→ ACTIVITY
Starting with the line containing "set s key (VNum (val + 1)) None now." and going on through the line containing "Definition well_formed (s", return the lines of the data below exactly, and only those.

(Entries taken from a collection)
=-=-=-=-=
(** The label of [/w/pkgA/sub] in the workspace [/w]. *)
Lemma removeRelativePath_under_root_witness :
  removeRelativePath "/w" "/w/pkgA/sub" = "pkgA/sub"
  /\ filepath.Join (filepath.Clean "/w") (removeRelativePath "/w" "/w/pkgA/sub")
     = filepath.Clean "/w/pkgA/sub".
Proof.
  apply (removeRelativePath_under_root "/w" "/w/pkgA/sub" ["w"]
           ["pkgA"; "sub"]).
  - repeat constructor.
  - repeat constructor.
  - reflexivity.
  - reflexivity.
Defined.

(** A workspace file without a block: no package, nothing logged. *)
Lemma readWorkspaceFile_no_block_witness :
  fst (readWorkspaceFile Sample.TrimSpace Example.fsNoBlock "/w" "go.work")
  = []
  /\ snd (readWorkspaceFile Sample.TrimSpace Example.fsNoBlock "/w" "go.work")
     = [].
Proof.
  apply (readWorkspaceFile_no_block Sample.TrimSpace Example.fsNoBlock "/w"
           "go.work" (mkFile Example.goWorkNoBlock None None)).
  - reflexivity.
  - intros line [<-|[]]. reflexivity.
Defined.

(** A failing record with a label of 82 bytes panics, one of 81 does
    not. *)
Lemma printFailedDetail_panics_from_82_witness :
  printFailedDetail Sample.Exec Sample.errors Sample.failed
    Sample.PrintSummary Example.failingLong
  = ("", Panicked "strings: negative Repeat count")
  /\ exists out,
       printFailedDetail Sample.Exec Sample.errors Sample.failed
         Sample.PrintSummary Example.failing81
       = (out, Returned tt).
Proof.
  split.
  - apply (proj1 (printFailedDetail_panics_from_82 Sample.Exec Sample.errors
                    Sample.failed Sample.PrintSummary Example.failingLong
                    (or_intror eq_refl))).
    vm_compute. discriminate.
  - apply (proj2 (printFailedDetail_panics_from_82 Sample.Exec Sample.errors
                    Sample.failed Sample.PrintSummary Example.failing81
                    (or_intror eq_refl))).
    vm_compute. discriminate.
Defined.

(** ** The error of the subprocess is not looked at *)

Lemma step_same_output
  (Execution : Type) (scan : string -> result Execution)
  (out1 out2 : string -> list string -> string * option string)
  (wPath : string) (useCache : bool) (cap : nat)
  (st st' : proc Execution) :
  (forall name args, fst (out1 name args) = fst (out2 name args)) ->
  step Execution scan out1 wPath useCache cap st st' ->
  step Execution scan out2 wPath useCache cap st st'.
Proof.
  intros Hsame H.
  assert (Hw : forall p,
             worker Execution scan out1 wPath useCache p
             = worker Execution scan out2 wPath useCache p).
  { intro p. unfold worker, execTest.
    destruct useCache; rewrite Hsame; reflexivity. }
  destruct H as [p ps rn ch cl rs pn | p r1 r2 ps ch cl rs pn ta Hp Hcap
                 | p r1 r2 ps ch cl rs pn msg Hp | s msg Hin | ch rs pn
                 | ps rn ta ch cl rs pn | ps rn rs pn].
  - apply step_spawn.
  - apply step_send; [|assumption]. now rewrite <- Hw.
  - apply step_panic. now rewrite <- Hw.
  - apply step_crash. assumption.
  - apply step_close.
  - apply step_recv.
  - apply step_return.
Qed.

(** Whether the subprocesses succeed or fail makes no difference: two
    environments in which they write the same bytes to standard output give
    the same results. *)
Theorem execAllTests_ignores_exit_status
  (Execution : Type) (scan : string -> result Execution)
  (out1 out2 : string -> list string -> string * option string)
  (wPath : string) (paths : list string) (useCache : bool)
  (rs : list (testAnalysis Execution)) :
  (forall name args, fst (out1 name args) = fst (out2 name args)) ->
  execAllTests Execution scan out1 wPath paths useCache rs ->
  execAllTests Execution scan out2 wPath paths useCache rs.
Proof.
  intros Hsame. unfold execAllTests. intros [pending H]. exists pending.
  revert H. generalize (execAllTests_start Execution paths).
  intros st H. induction H as [|x y z Hxy _ IH]; [constructor|].
  econstructor; [|exact IH].
  eapply step_same_output; eassumption.
Qed.
(** * Bot hosting platform: the in-memory store and the bot manager of [app.py]

    A shallow embedding of the two classes of [src/app.py], [MemoryStorage]
    and [BotManager], and of the endpoints that read them, followed by the
    properties of the specification that were checked against them.

    Conventions of the embedding.
    - A Python [dict] is a finite map ([gmap]); the properties below only
      concern membership, so the enumeration order of the map stands for
      the insertion order of the dictionary.
    - A Python [str] is a [string], a sequence of characters.
    - [time.time()] is an explicit argument [now] of every operation that
      reads the clock; instants are integers (clock ticks), only their order
      and sums are used.
    - A method that mutates [self] takes the state and returns the new
      state next to its result.
    - What the telegram library and the operating system decide (whether a
      running application can be torn down, whether a thread can be
      started, whether a bot connects) is an explicit boolean or optional
      argument of the operation that depends on it. *)

From Stdlib Require Import ZArith String Ascii List Lia Bool.
From stdpp Require Import base gmap strings list fin_maps.
Import ListNotations.

Local Open Scope Z_scope.
Local Open Scope string_scope.

(** ** Strings *)

(** [p in s] of Python: [p] occurs in [s] as a contiguous block. *)
Fixpoint contains (p s : string) : bool :=
  String.prefix p s ||
  match s with
  | EmptyString => false
  | String _ s' => contains p s'
  end.

(** [s.split(sep)] for a one-character separator. *)
Fixpoint split (sep : ascii) (s : string) : list string :=
  match s with
  | EmptyString => [EmptyString]
  | String c s' =>
      if Ascii.eqb c sep then EmptyString :: split sep s'
      else match split sep s' with
           | seg :: rest => String c seg :: rest
           | [] => [String c EmptyString]
           end
  end.

(** [c in s] for one character. *)
Fixpoint has_char (c : ascii) (s : string) : bool :=
  match s with
  | EmptyString => false
  | String a s' => Ascii.eqb a c || has_char c s'
  end.

(** [s[:n]] *)
Definition take_str (n : nat) (s : string) : string := String.substring 0 n s.

Definition colon : ascii := ":"%char.

(** ** Stored values *)

(** The objects the program stores: [None], numbers (the counter and the
    clock readings) and strings (bot code, status words, JSON text). *)
Inductive value : Type :=
  | VNone
  | VNum (n : Z)
  | VStr (s : string).

#[global] Instance value_eq_dec : EqDecision value.
Proof. solve_decision. Defined.

(** The counters of [MemoryStorage.stats]. *)
Record Stats : Type := mkStats {
  bots_created : Z;
  bots_active : Z;
  memory_usage : Z;
  last_cleanup : Z
}.

(** ** class MemoryStorage *)

Module MemoryStorage.

Record t : Type := mk {
  data : gmap string value;
  expiry : gmap string Z;
  stats : Stats
}.

(** [__init__] *)
Definition init (now : Z) : t :=
  {| data := ∅; expiry := ∅;
     stats := {| bots_created := 0; bots_active := 0;
                 memory_usage := 0; last_cleanup := now |} |}.

(** [set(key, value, ttl)]; [ttl = None] is the default. The test [if ttl:]
    holds for a number other than zero. The method returns [True]. *)
Definition set (s : t) (key : string) (v : value) (ttl : option Z) (now : Z) : t :=
  {| data := <[key := v]> (data s);
     expiry := match ttl with
               | Some n => if Z.eqb n 0 then expiry s else <[key := now + n]> (expiry s)
               | None => expiry s
               end;
     stats := stats s |}.

(** [delete(key)]: both [pop]s have a default, so a missing key is fine. *)
Definition delete (s : t) (key : string) : t :=
  {| data := base.delete key (data s);
     expiry := base.delete key (expiry s);
     stats := stats s |}.

(** The test of [get]: [key in self.expiry and time.time() > self.expiry[key]]. *)
Definition expired (s : t) (key : string) (now : Z) : bool :=
  match expiry s !! key with
  | Some e => Z.ltb e now
  | None => false
  end.

(** [get(key, default)] *)
Definition get (s : t) (key : string) (dflt : value) (now : Z) : value * t :=
  if expired s key now then (dflt, delete s key)
  else (default dflt (data s !! key), s).

(** [keys(pattern)] *)
Definition keys (s : t) (pattern : string) : list string :=
  let ks := (map_to_list (data s)).*1 in
  if String.eqb pattern "*" then ks
  else List.filter (fun k => contains pattern k) ks.

(** [exists(key)] *)
Definition exists_ (s : t) (key : string) : bool :=
  bool_decide (is_Some (data s !! key)).

Section Incr.

(** [int(x)] on a string parses a numeral or raises; the parser is a
    parameter of the development. *)
Variable str_int : string -> option Z.

Definition py_int (v : value) : option Z :=
  match v with
  | VNone => None
  | VNum n => Some n
  | VStr s => str_int s
  end.

(** First statement of [incr]: [val = int(self.get(key, 0))]; [None] when
    [int] raises. *)
Definition incr_read (s : t) (key : string) (now : Z) : option Z * t :=
  let '(v, s1) := get s key (VNum 0) now in (py_int v, s1).

(** Second statement of [incr]: [self.set(key, val + 1)]. *)
Definition incr_write (s : t) (key : string) (val : Z) (now : Z) : t :=
  set s key (VNum (val + 1)) None now.

(** [incr(key)]: the two statements in sequence; the result is [val + 1]. *)
Definition incr (s : t) (key : string) (now : Z) : option Z * t :=
  match incr_read s key now with
  | (Some val, s1) => (Some (val + 1), incr_write s1 key val now)
  | (None, s1) => (None, s1)
  end.

End Incr.

(** [cleanup_expired()] *)
Definition cleanup_expired (s : t) (now : Z) : nat * t :=
  let old := (List.filter (fun kv => Z.ltb kv.2 now) (map_to_list (expiry s))).*1 in
  let s1 := fold_left delete old s in
  (length old,
   {| data := data s1; expiry := expiry s1;
      stats := {| bots_created := bots_created (stats s1);
                  bots_active := bots_active (stats s1);
                  memory_usage := memory_usage (stats s1);
                  last_cleanup := now |} |}).

(** Every key with an expiry instant is a key of [data]. *)
Definition well_formed (s : t) : Prop :=
  dom (expiry s) ⊆ dom (data s).

(** [s'] is [s] with some of the keys that are expired at [now] dropped:
    what reads through [get] do to the store. *)
Definition swept (now : Z) (s s' : t) : Prop :=
  stats s' = stats s /\
  forall k,
    (data s' !! k = data s !! k /\ expiry s' !! k = expiry s !! k) \/
    (expired s k now = true /\ data s' !! k = None /\ expiry s' !! k = None).

End MemoryStorage.

(** ** Keys of a bot's record *)

Definition bot_key (token field : string) : string :=
  "bot:" ++ token ++ ":" ++ field.

Definition status_key (token : string) : string := bot_key token "status".

Definition counter_key : string := "stats:bots_created".

(** ** class BotManager *)

Module BotManager.

(** The coroutine [run_bot] that [start_bot] schedules on a fresh event loop
    and thread. It is [Scheduled] until [create_bot_instance] returns,
    [Running] while it sleeps in [while token in self.bots], [Finished] once
    it has left its body and [Cancelled] after [Task.cancel()]. *)
Inductive task_state : Type := Scheduled | Running | Finished | Cancelled.

Record task : Type := mkTask {
  task_token : string;
  task_code : string;
  task_status : task_state
}.

(** The manager with the module-level [storage] it works on. [bots] maps a
    token to its application object (an identifier), [bot_tasks] maps a
    token to a task, named by its position in [tasks], the tasks created so
    far. *)
Record t : Type := mk {
  bots : gmap string nat;
  bot_tasks : gmap string nat;
  tasks : list task;
  storage : MemoryStorage.t
}.

Definition init (now : Z) : t :=
  {| bots := ∅; bot_tasks := ∅; tasks := []; storage := MemoryStorage.init now |}.

Definition with_storage (m : t) (st : MemoryStorage.t) : t :=
  {| bots := bots m; bot_tasks := bot_tasks m; tasks := tasks m; storage := st |}.

Definition set_status (m : t) (token word : string) (now : Z) : t :=
  with_storage m (MemoryStorage.set (storage m) (status_key token) (VStr word) None now).

(** [Task.cancel()]: no effect on a task that is done. *)
Definition cancel (tk : task) : task :=
  match task_status tk with
  | Scheduled | Running =>
      {| task_token := task_token tk; task_code := task_code tk;
         task_status := Cancelled |}
  | Finished | Cancelled => tk
  end.

Definition cancel_task (ts : list task) (i : nat) : list task :=
  match ts !! i with
  | Some tk => <[i := cancel tk]> ts
  | None => ts
  end.

(** A task that still occupies its thread. *)
Definition live (tk : task) : bool :=
  match task_status tk with
  | Scheduled | Running => true
  | Finished | Cancelled => false
  end.

Definition live_tasks (m : t) (token : string) : list task :=
  List.filter (fun tk => String.eqb (task_token tk) token && live tk) (tasks m).

(** [stop_bot(token)], for a call whose teardown comes to an end.
    [teardown_ok] tells whether the two [asyncio.run] calls on the
    application return; when one raises, the bare [except] takes over.
    Both ways the status is written and [True] returned. A teardown that
    never returns is the third case of [stop_bot_call] below. *)
Definition stop_bot (m : t) (token : string) (now : Z) (teardown_ok : bool) : bool * t :=
  match bots m !! token with
  | Some _ =>
      if teardown_ok then
        let m1 :=
          {| bots := base.delete token (bots m);
             bot_tasks := base.delete token (bot_tasks m);
             tasks := match bot_tasks m !! token with
                      | Some i => cancel_task (tasks m) i
                      | None => tasks m
                      end;
             storage := storage m |} in
        (true, set_status m1 token "stopped" now)
      else (true, set_status m token "stopped" now)
  | None => (true, set_status m token "stopped" now)
  end.

Section WithInt.

Variable str_int : string -> option Z.

(** [start_bot(token, code)]. [spawn_ok] tells whether the creation of the
    event loop, the task and the thread goes through; when it raises, or
    when [incr] raises, the [except] branch writes the status [error] and
    returns [False]. *)
Definition start_bot (m : t) (token code : string) (now : Z)
    (teardown_ok spawn_ok : bool) : bool * t :=
  let m1 := match bots m !! token with
            | Some _ => (stop_bot m token now teardown_ok).2
            | None => m
            end in
  let st1 := MemoryStorage.set (storage m1) (bot_key token "code") (VStr code) None now in
  let st2 := MemoryStorage.set st1 (status_key token) (VStr "active") None now in
  let st3 := MemoryStorage.set st2 (bot_key token "last_active") (VNum now) None now in
  let st4 := MemoryStorage.set st3 (bot_key token "created_at") (VNum now) None now in
  match MemoryStorage.incr str_int st4 counter_key now with
  | (None, st5) => (false, set_status (with_storage m1 st5) token "error" now)
  | (Some _, st5) =>
      if spawn_ok then
        (true,
         {| bots := bots m1;
            bot_tasks := <[token := length (tasks m1)]> (bot_tasks m1);
            tasks := tasks m1 ++ [ {| task_token := token; task_code := code;
                                      task_status := Scheduled |} ];
            storage := st5 |})
      else (false, set_status (with_storage m1 st5) token "error" now)
  end.

End WithInt.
=-=-=-=-=
→ SOLUTION FOR THIS PROBLEM
  set s key (VNum (val + 1)) None now.

(** [incr(key)]: the two statements in sequence; the result is [val + 1]. *)
Definition incr (s : t) (key : string) (now : Z) : option Z * t :=
  match incr_read s key now with
  | (Some val, s1) => (Some (val + 1), incr_write s1 key val now)
  | (None, s1) => (None, s1)
  end.

End Incr.

(** [cleanup_expired()] *)
Definition cleanup_expired (s : t) (now : Z) : nat * t :=
  let old := (List.filter (fun kv => Z.ltb kv.2 now) (map_to_list (expiry s))).*1 in
  let s1 := fold_left delete old s in
  (length old,
   {| data := data s1; expiry := expiry s1;
      stats := {| bots_created := bots_created (stats s1);
                  bots_active := bots_active (stats s1);
                  memory_usage := memory_usage (stats s1);
                  last_cleanup := now |} |}).

(** Every key with an expiry instant is a key of [data]. *)
Definition well_formed (s : t) : Prop :=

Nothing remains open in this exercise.